The damage was worse than I thought. It was an incisor, not some backwater molar I could begnignly neglect for days/weeks/months/deathbed. It was right there in front, where the whole world could see it and instantly judge me to be some Hillbilly from the Piedmont.
And that would not do, indeed. So I called my dentist.
I have been seeing my dentist since his girls were, well, since they were girls. The eldest starts med school in the Fall. Jerry and I go way back. I could find a cheaper dentist in New Jersey, but it's unlikely I will ever find another dentist who will happily give up a Saturday to trek into the office from Connecticut in order to make a post for my new crown, or who would hastily re-organize his entire Friday schedule to fit me in for a one and a half hour dental fiasco, or who would send out one of his assistants to pick up a hastily phoned-in prescription for antibiotics which I'm required to take before any dental work can be done.
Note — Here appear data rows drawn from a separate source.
Lemma base64_blocks data : bytes_ok data → ∃ e pad, Base64 data = Ret e ∧
  (zlen e = 4 * ((zlen data + 2) / 3)) ∧
  debase64_loop (map f e) = Ret (Some (data ++ replicate pad 0)) ∧
  (data ≠ [] → padded_end (map f e) pad) ∧ (pad ≤ 2)%nat.
Proof.
  pose proof f_eq as Hfe. induction data as [|a|a b|a b c data IH] using triple_ind; intros Hok.
  - exists [], O. split_and!; done || lia.
  - apply Forall_cons in Hok as [Ha _].
    destruct (block_round_trip a 0 0) as (o0 & o1 & o2 & o3 & He & _ & _ & Hd & N1 & _); try done.
    cbn [Base64]. rewrite He. exec. eexists; exists 2%nat. split; [done|]. split; [done|]. cbn [map take app debase64_loop].
    rewrite Hfe, Hd by done. exec. split; [done|]. split; [|lia]. intros _. exists [f o0; f o1], chr_eq, chr_eq.
    split_and!; try done; lia.
  - apply Forall_cons in Hok as [Ha [Hb _]%Forall_cons].
    destruct (block_round_trip a b 0) as (o0 & o1 & o2 & o3 & He & _ & Hd & _ & N1 & N2 & _); try done.
    cbn [Base64]. rewrite He. exec. eexists; exists 1%nat. split; [done|]. split; [done|]. cbn [map take app debase64_loop].
    rewrite Hfe, Hd by done. exec. split; [done|]. split; [|lia]. intros _. exists [f o0; f o1], (f o2), chr_eq.
    split_and!; try done; lia.
  - apply Forall_cons in Hok as [Ha [Hb [Hc Hok]%Forall_cons]%Forall_cons].
    destruct (IH Hok) as (e & pad & He & Hl & Hd & Hp & Hpad).
    destruct (block_round_trip a b c) as (o0 & o1 & o2 & o3 & He' & Hd' & _ & _ & _ & N2 & N3); try done.
    cbn [Base64]. rewrite He', He. exec. exists ([o0; o1; o2; o3] ++ e), pad. split; [done|].
    split; [unfold zlen in *; cbn [length app]; rewrite !Nat2Z.inj_succ; dlia|].
    cbn [map app debase64_loop]. rewrite Hd'. exec. rewrite Hd. exec. split; [done|].
    split; [|done]. intros _. destruct (decide (data = [])) as [->|Hne].
    + assert (e = []) as -> by (injection He; done).
      exists [f o0; f o1], (f o2), (f o3). injection Hd as Hd. destruct pad; [|done].
      split_and!; try done; lia.
    + destruct (Hp Hne) as (pre & x & y & -> & Hx & Hy).
      by exists (f o0 :: f o1 :: f o2 :: f o3 :: pre), x, y.
Qed.
(* ===== verification/Xattr.v ===== *)
(** * Extended attributes (src/cvmfs/xattr.{h,cc})

    A list of extended attributes, its operations, and the binary format in
    which the file catalogs store it.  [Deserialize] reads bytes that come from
    a catalog: the theorems say that no input makes it read out of bounds, and
    that it restores what [Serialize] wrote. *)

From stdpp Require Import base numbers list sorting.
From S2P Require Import Prelude Bytes StringUtil StdMap.

Open Scope Z_scope.

Definition kVersionSmall : Z := 1.
Definition kVersionBig : Z := 2.

Definition IsSupportedVersion (v : Z) : bool := (v =? kVersionSmall) || (v =? kVersionBig).

(** The [std::map xattrs_]. *)
Definition XattrList : Type := list (bytes * bytes).

Definition Has (xattrs : XattrList) (key : bytes) : bool :=
  match map_find key xattrs with Some _ => true | None => false end.

Definition Get (xattrs : XattrList) (key : bytes) : option bytes := map_find key xattrs.

Definition ListKeys (xattrs : XattrList) : list bytes := xattrs.*1.

Fixpoint posix_merge (xattrs : XattrList) (merge_list : list bytes) (result : bytes) : bytes :=
  match merge_list with
  | [] => result
  | m :: merge_list =>
      if (zlen m =? 0) || Has xattrs m then posix_merge xattrs merge_list result
      else posix_merge xattrs merge_list (result ++ m ++ [0])
  end.

Fixpoint posix_keys (xattrs : XattrList) (result : bytes) : bytes :=
  match xattrs with
  | [] => result
  | (k, _) :: xattrs => posix_keys xattrs (result ++ k ++ [0])
  end.

Definition ListKeysPosix (xattrs : XattrList) (merge_with : bytes) : bytes :=
  let result := if zlen merge_with =? 0 then []
                else posix_merge xattrs (SplitString merge_with 0) [] in
  posix_keys xattrs result.

Definition Set_ (xattrs : XattrList) (key value : bytes) : bool * XattrList :=
  if zlen key =? 0 then (false, xattrs)
  else if zlen key >? 255 then (false, xattrs)
  else if bool_decide (0 ∈ key) then (false, xattrs)
  else if zlen value >=? 64 * 1024 then (false, xattrs)
  else match map_find key xattrs with
       | Some _ => (true, map_set key value xattrs)
       | None => if zlen xattrs >=? 256 then (false, xattrs) else (true, map_set key value xattrs)
       end.

Definition Remove (xattrs : XattrList) (key : bytes) : bool * XattrList :=
  match map_find key xattrs with
  | Some _ => (true, map_erase key xattrs)
  | None => (false, xattrs)
  end.

(** ** Reading the attributes of a file *)

Section CreateFromFile.
(** [llistxattr]: what it says about the path, [None] for an error.
    [lgetxattr]: the value of a key, or the negative error number. *)
Context (llistxattr : option bytes) (lgetxattr : bytes → bytes + Z).

(** The system call with a buffer of [n] bytes: with an empty buffer only the
    length, and an error if the value does not fit. *)
Definition lgetxattr_buf (key : bytes) (n : Z) : (bytes * Z) + Z :=
  match lgetxattr key with
  | inr e => inr e
  | inl v => if n =? 0 then inl ([], zlen v)
             else if zlen v <=? n then inl (v, zlen v) else inr (- ERANGE)
  end.

Definition read_value (key : bytes) : option bytes :=
  match lgetxattr_buf key 255 with
  | inl (buffer, sz_value) => Some (take (Z.to_nat sz_value) buffer)
  | inr e =>
      if e =? - ERANGE then
        match lgetxattr_buf key 0 with
        | inl (_, sz_buffer) =>
            match lgetxattr_buf key sz_buffer with
            | inl (buffer, sz_value) => Some (take (Z.to_nat sz_value) buffer)
            | inr _ => None
            end
        | inr _ => None
        end
      else None
  end.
Dr. Jerry is that kind of a guy. And I believe in being loyal to a man who has saved my mouth from excruciating pain one more than one occasion over the last 20 years.
So I called the office and they said, "C'mon down at 12:30." I carefully reassembled, to the best of my ability, the shards of my tooth and scotch-taped the reassembled dental relic to a paper napkin. I arrived at his office at 12:30, there was much fuss because I hadn't "pre-medicated" with the antibiotic (it's hard to pre-medicate for an emergency -- I must remember to try to organize this better the next time it happens), which finally got straightened out and, at 2:15 I was discharged back into the world with a lovely temporary crown that you can't tell from the real deal.
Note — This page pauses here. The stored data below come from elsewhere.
(* ===== verification/Ingestion.v ===== *)
(** * The ingestion pipeline (src/cvmfs/ingestion)

    Files that are published pass through a pipeline of tasks: [TaskRead] cuts them
    into blocks, [TaskChunk] assigns the blocks to chunks, [TaskCompress] and
    [TaskHash] process the chunks, [TaskWrite] hands them to the uploader.  Blocks
    with the same tag stay in order, since they are put in the same tube; blocks
    with different tags overtake each other.  Therefore each task is a function on
    blocks in any order, and the theorems are about the blocks of one tag.  This file
    holds [TaskRead] and [TaskChunk]; the later tasks are in Stages. *)

From stdpp Require Import base numbers list gmap.
From S2P Require Import Prelude Bytes ChunkDetector.

Open Scope Z_scope.

(** ** Items (item.h, item.cc) *)

Inductive BlockType := kBlockHollow | kBlockData | kBlockStop.
#[global] Instance BlockType_eq_dec : EqDecision BlockType.
Proof. solve_decision. Defined.

(** A block has one owner at a time; files and chunks are shared and named by
    their addresses. *)
Record BlockItem := mkBlock { bl_type : BlockType; bl_tag : Z; bl_file : Z; bl_chunk : option Z; bl_data : bytes }.

Record FileItem := mkFile {
  fl_size : Z;
  may_have_chunks_ : bool;
  has_legacy_bulk_chunk_ : bool;
  chunk_detector_ : Xor32Detector;
  nchunks_in_fly_ : Z;
  is_fully_chunked_ : Z
}.

Record ChunkItem := mkChunk { ck_file : Z; ck_offset : Z; ck_size : Z; is_bulk_chunk_ : bool }.

Definition kSizeUnknown : Z := 2 ^ 64 - 1.

Definition new_file (min_chunk_size avg_chunk_size max_chunk_size : Z) (may_have_chunks has_legacy_bulk_chunk : bool) : outcome FileItem :=
  d ← new_detector min_chunk_size avg_chunk_size max_chunk_size;
  Ret (mkFile kSizeUnknown may_have_chunks has_legacy_bulk_chunk d 0 0).

Definition IncNchunksInFly (f : FileItem) : FileItem :=
  mkFile (fl_size f) (may_have_chunks_ f) (has_legacy_bulk_chunk_ f) (chunk_detector_ f) (nchunks_in_fly_ f + 1) (is_fully_chunked_ f).

Definition set_is_fully_chunked (f : FileItem) : FileItem :=
  mkFile (fl_size f) (may_have_chunks_ f) (has_legacy_bulk_chunk_ f) (chunk_detector_ f) (nchunks_in_fly_ f) (is_fully_chunked_ f + 1).

Definition set_detector (f : FileItem) (d : Xor32Detector) : FileItem :=
  mkFile (fl_size f) (may_have_chunks_ f) (has_legacy_bulk_chunk_ f) d (nchunks_in_fly_ f) (is_fully_chunked_ f).

Definition MakeDataCopy (tag file : Z) (chunk : option Z) (data : bytes) : outcome BlockItem :=
  _ ← cassert (zlen data >? 0);
  Ret (mkBlock kBlockData tag file chunk data).

Definition stop_block (tag file : Z) (chunk : option Z) : BlockItem := mkBlock kBlockStop tag file chunk [].

(** ** [TaskRead] (task_read.cc) *)

(** [reads] are the results of [Read], up to the one that returns 0 at the end of
    the file. *)
Fixpoint read_blocks (tag file : Z) (reads : list bytes) : outcome (list BlockItem) :=
  match reads with
  | [] => Ret [stop_block tag file None]
  | data :: reads =>
      if zlen data =? 0 then Ret [stop_block tag file None]
      else
        block ← MakeDataCopy tag file None data;
        blocks ← read_blocks tag file reads;
        Ret (block :: blocks)
  end.

(** [size] is what [GetSize] returns.  The file is open; the throttling by the
    watermarks, which only delays, is left out. *)
Definition TaskRead_Process (f : FileItem) (file tag size : Z) (reads : list bytes) : outcome (list BlockItem * FileItem) :=
  let may_have_chunks := may_have_chunks_ f && MightFindChunks (chunk_detector_ f) size in
  let f := mkFile size may_have_chunks (has_legacy_bulk_chunk_ f) (chunk_detector_ f) (nchunks_in_fly_ f) (is_fully_chunked_ f) in
  blocks ← read_blocks tag file reads;
  Ret (blocks, f).

(** ** [TaskChunk] (task_chunk.h, task_chunk.cc) *)

Record ChunkInfo := mkInfo {
  ci_offset : Z;
  output_tag_chunk : Z;
  output_tag_bulk : Z;
  next_chunk : option Z;
  bulk_chunk : option Z
}.

(** The files, the chunks, the address of the next new chunk, the tags of the
    blocks, and the chunks of the files that are being processed. *)
Record TaskChunk := mkTask {
  files : gmap Z FileItem;
  chunks : gmap Z ChunkItem;
  next_address : Z;
  tag_seq_ : Z;
  tag_map_ : gmap Z ChunkInfo
}.

Definition get_file (s : TaskChunk) (f : Z) : outcome FileItem :=
  match files s !! f with Some x => Ret x | None => Fail OutOfBounds end.
Definition get_chunk (s : TaskChunk) (c : Z) : outcome ChunkItem :=
  match chunks s !! c with Some x => Ret x | None => Fail OutOfBounds end.

Definition put_file (s : TaskChunk) (f : Z) (x : FileItem) : TaskChunk :=
  mkTask (<[f := x]> (files s)) (chunks s) (next_address s) (tag_seq_ s) (tag_map_ s).
Definition put_chunk (s : TaskChunk) (c : Z) (x : ChunkItem) : TaskChunk :=
  mkTask (files s) (<[c := x]> (chunks s)) (next_address s) (tag_seq_ s) (tag_map_ s).
Definition put_info (s : TaskChunk) (m : gmap Z ChunkInfo) : TaskChunk :=
  mkTask (files s) (chunks s) (next_address s) (tag_seq_ s) m.

(** [new ChunkItem(file_item, offset)] *)
Definition new_chunk (s : TaskChunk) (f offset : Z) : outcome (Z * TaskChunk) :=
  x ← get_file s f;
  let a := next_address s in
  Ret (a, mkTask (<[f := IncNchunksInFly x]> (files s)) (<[a := mkChunk f offset 0 false]> (chunks s)) (a + 1) (tag_seq_ s) (tag_map_ s)).

Definition fetch_tag (s : TaskChunk) : Z * TaskChunk :=
  (tag_seq_ s, mkTask (files s) (chunks s) (next_address s) (tag_seq_ s + 1) (tag_map_ s)).

Definition set_size (s : TaskChunk) (c size : Z) : outcome TaskChunk :=
  x ← get_chunk s c;
  _ ← cassert (ck_size x =? 0);
  Ret (put_chunk s c (mkChunk (ck_file x) (ck_offset x) size (is_bulk_chunk_ x))).

Definition MakeBulkChunk (s : TaskChunk) (c : Z) : outcome TaskChunk :=
  x ← get_chunk s c;
  Ret (put_chunk s c (mkChunk (ck_file x) (ck_offset x) (ck_size x) true)).

(** The state for a file whose first block arrives. *)
Definition start_file (s : TaskChunk) (f : Z) : outcome (ChunkInfo * TaskChunk) :=
  x ← get_file s f;
  '(next, tag, s) ← (if may_have_chunks_ x then
                       '(c, s) ← new_chunk s f 0;
                       let '(t, s) := fetch_tag s in
                       Ret (Some c, t, s)
                     else Ret (None, -1, s));
  if negb (may_have_chunks_ x) || has_legacy_bulk_chunk_ x then
    '(c, s) ← new_chunk s f 0;
    s ← MakeBulkChunk s c;
    s ← set_size s c (fl_size x);
    let '(t, s) := fetch_tag s in
    Ret (mkInfo 0 tag t next (Some c), s)
  else Ret (mkInfo 0 tag (-1) next None, s).

(** The loop over the cut marks in a block. *)
Fixpoint chunk_loop (fuel : nat) (s : TaskChunk) (f : Z) (info : ChunkInfo) (c : Z) (data : bytes) (offset_in_block : Z) (out : list BlockItem)
    : outcome (list BlockItem * Z * ChunkInfo * Z * TaskChunk) :=
  match fuel with
  | O => Fail OutOfFuel
  | S fuel =>
      x ← get_file s f;
      '(cut_mark, d) ← FindNextCutMark (chunk_detector_ x) data;
      let s := put_file s f (set_detector x d) in
      if cut_mark =? 0 then Ret (out, offset_in_block, info, c, s)
      else
        _ ← cassert (cut_mark >=? u64 (ci_offset info + offset_in_block));
        let cut_mark_in_block := u64 (cut_mark - ci_offset info) in
        _ ← cassert (cut_mark_in_block >=? offset_in_block);
        _ ← cassert (cut_mark_in_block <=? zlen data);
        let tail_size := u32 (cut_mark_in_block - offset_in_block) in
        out ← (if tail_size >? 0 then
                 bytes ← load data offset_in_block tail_size;
                 block_tail ← MakeDataCopy (output_tag_chunk info) f (Some c) bytes;
                 Ret (out ++ [block_tail])
               else Ret out);
        x ← get_chunk s c;
        _ ← cassert (cut_mark >=? ck_offset x);
        y ← get_file s f;
        if cut_mark <? fl_size y then
          s ← set_size s c (u64 (cut_mark - ck_offset x));
          let out := out ++ [stop_block (output_tag_chunk info) f (Some c)] in
          '(c, s) ← new_chunk s f cut_mark;
          let '(t, s) := fetch_tag s in
          let info := mkInfo (ci_offset info) t (output_tag_bulk info) (Some c) (bulk_chunk info) in
          chunk_loop fuel s f info c data (u32 cut_mark_in_block) out
        else chunk_loop fuel s f info c data (u32 cut_mark_in_block) out
  end.

Definition chunk_stop (s : TaskChunk) (input : BlockItem) (info : ChunkInfo) : outcome (list BlockItem * TaskChunk) :=
  let f := bl_file input in
  x ← get_file s f;
  let s := put_file s f (set_is_fully_chunked x) in
  '(out, s) ← (match next_chunk info with
               | None => Ret ([], s)
               | Some c =>
                   y ← get_chunk s c;
                   _ ← cassert (fl_size x >=? ck_offset y);
                   s ← set_size s c (u64 (fl_size x - ck_offset y));
                   Ret ([stop_block (output_tag_chunk info) f (Some c)], s)
               end);
  let s := put_info s (delete (bl_tag input) (tag_map_ s)) in
  Ret (match bulk_chunk info with Some c => out ++ [stop_block (output_tag_bulk info) f (Some c)] | None => out end, s).

Definition chunk_data (s : TaskChunk) (input : BlockItem) (info : ChunkInfo) : outcome (list BlockItem * TaskChunk) :=
  let f := bl_file input in
  let data := bl_data input in
  bulk ← (match bulk_chunk info with
          | None => Ret []
          | Some c => block ← MakeDataCopy (output_tag_bulk info) f (Some c) data; Ret [block]
          end);
  '(out, info, s) ← (match next_chunk info with
                     | None => Ret ([], info, s)
                     | Some c =>
                         '(out, offset_in_block, info, c, s) ← chunk_loop (S (length data)) s f info c data 0 [];
                         let offset := u64 (ci_offset info + offset_in_block) in
                         _ ← cassert (zlen data >=? offset_in_block);
                         let tail_size := u32 (zlen data - offset_in_block) in
                         '(out, offset) ← (if tail_size >? 0 then
                                             bytes ← load data offset_in_block tail_size;
                                             block_tail ← MakeDataCopy (output_tag_chunk info) f (Some c) bytes;
                                             Ret (out ++ [block_tail], u64 (offset + tail_size))
                                           else Ret (out, offset));
                         Ret (out, mkInfo offset (output_tag_chunk info) (output_tag_bulk info) (next_chunk info) (bulk_chunk info), s)
                     end);
  Ret (out ++ bulk, put_info s (<[bl_tag input := info]> (tag_map_ s))).

Definition TaskChunk_Process (s : TaskChunk) (input : BlockItem) : outcome (list BlockItem * TaskChunk) :=
  _ ← get_file s (bl_file input);
  _ ← cassert (bl_tag input >=? 0);
  '(info, s) ← (match tag_map_ s !! bl_tag input with
                | Some info => Ret (info, s)
                | None =>
                    '(info, s) ← start_file s (bl_file input);
                    Ret (info, put_info s (<[bl_tag input := info]> (tag_map_ s)))
                end);
  _ ← cassert (bool_decide (is_Some (bulk_chunk info)) || bool_decide (is_Some (next_chunk info)));
  match bl_type input with
  | kBlockStop => chunk_stop s input info
  | kBlockData => chunk_data s input info
  | kBlockHollow => Fail AssertFailed
  end.

Fixpoint run_chunk (s : TaskChunk) (blocks : list BlockItem) : outcome (list BlockItem * TaskChunk) :=
  match blocks with
  | [] => Ret ([], s)
  | block :: blocks => '(out, s) ← TaskChunk_Process s block; '(outs, s) ← run_chunk s blocks; Ret (out ++ outs, s)
  end.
As I said, Jerry will give up his Saturday to come in and make the post (it's Titanium), and I'll seem him again next Thursday at 4:00 to implant the post and make the impression for the crown.
Luckily for me, we never got around to the subject of the great gaping hole in my gum on the right side of my mouth, where that inflamed crown was ripped out last December (remember that?!)
We play this little game, Jerry and I do.
It's kind of like "Don't Ask, Don't Tell." If I don't bring the subject up, he'll act like nothing's the matter.
I like that in a doctor!
2 comments:
Love the term "chewage." You know Meredith Viera had a similar situation and ended up seeing the dentist at 5:30 a.m. to make it to the Today Show opening the other day. You guys obviously have very good (and, I presume, very expensive) dentists back there on the right coast.
Thank you! I have to admit, I do have a certain "facility" for coining apropos terms on the fly.
And you're right. We here in Bos-Wash (Boston-Washington-Everything in-between) pay out the friggin' noses for medical care but we do get primo service in exchange for the big $$$s.